## WORK REQUEST
From the data below, repeat exactly the lines from the line with "case_bool_decide as Hn;" to the line with "apply run_bind_ok in E as (c0 & w4", both included.

## Stored records
-----
Lemma plan_op_ok paths touched op w c touched' w' :
  plan_op lower fold env paths touched op w = (Ok (c, touched'), w') ->
  planned paths (fs_tree w) op c /\ touches paths touched touched' c.
Proof.
  intros (wp & w1 & E1 & E)%run_bind_ok. injection E1 as E1 <-. apply resolve_in_ok in E1.
  apply run_bind_ok in E as (u & w2 & E2 & E). injection E2 as E2 <-. apply check_guard_ok in E2.
  case_bool_decide as Hn; [done|]. pose proof (Resolve_identity _ _ _ _ _ _ E1) as Hid.
  unfold planned. destruct (po_kind op) eqn:Ek.
  - apply run_bind_ok in E as (c0 & w3 & E3 & E). injection E as -> <- _.
    apply run_bind_ok in E3 as (u3 & w4 & E3 & E). apply must_be_absent_ok in E3.
    injection E as <- _. split; [exists wp; by split_and!|]. by apply touches_single.
  - apply run_bind_ok in E as ([[mr ma] t] & w3 & E3 & E). injection E3 as E3 <-. apply plan_move_ok in E3.
    apply run_bind_ok in E as (c0 & w4 & E4 & E). injection E as -> <- _.
    apply planPatchUpdate_ok in E4 as (data & mode & adds & dels & H1 & H2 & H3 & ->). simpl in *.
    destruct (po_moveTo op) as [|a mv].
    + injection E3 as -> -> ->. split; [|by apply touches_single].
      exists wp. split_and!; try done. by exists data, mode, adds, dels.
    + destruct E3 as (wm & Er & Eg & Hne & Hnt & [= -> -> ->]).
      pose proof (Resolve_nonempty _ _ _ _ _ _ Er) as Hma. pose proof (Resolve_identity _ _ _ _ _ _ Er) as Hidm. split.
      * exists wp. split_and!; try done. exists data, mode, adds, dels. split_and!; try done.
        exists wm. split_and!; try done. by apply H3.
      * unfold touches, change_targets. simpl. destruct (wp_Absolute wm) as [|x l] eqn:Ea; [done|]. simpl.
        rewrite <- Hid, <- Hidm. split_and!.
        -- apply NoDup_cons. split; [|apply NoDup_singleton]. intros Hin%list_elem_of_singleton. congruence.
        -- intros i Hi. apply elem_of_cons in Hi as [->|Hi%list_elem_of_singleton]; [done|]. subst i. set_solver.
        -- set_solver.
  - apply run_bind_ok in E as (c0 & w3 & E3 & E). injection E as -> <- _.
    apply run_bind_ok in E3 as (info & w4 & E3 & E). apply io_run in E3 as (r0 & E3 & Er).
    destruct r0 as [n|]; [|done]. injection Er as ->. apply Stat_Ok in E3. destruct n as [data mode|]; [|done].
    injection E as <- _. split; [exists wp; split_and!; eauto|]. by apply touches_single.
Qed.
-----
## RESULT OF THIS EXERCISE
  case_bool_decide as Hn; [done|]. pose proof (Resolve_identity _ _ _ _ _ _ E1) as Hid.
  unfold planned. destruct (po_kind op) eqn:Ek.
  - apply run_bind_ok in E as (c0 & w3 & E3 & E). injection E as -> <- _.
    apply run_bind_ok in E3 as (u3 & w4 & E3 & E). apply must_be_absent_ok in E3.
    injection E as <- _. split; [exists wp; by split_and!|]. by apply touches_single.
  - apply run_bind_ok in E as ([[mr ma] t] & w3 & E3 & E). injection E3 as E3 <-. apply plan_move_ok in E3.
    apply run_bind_ok in E as (c0 & w4 & E4 & E). injection E as -> <- _.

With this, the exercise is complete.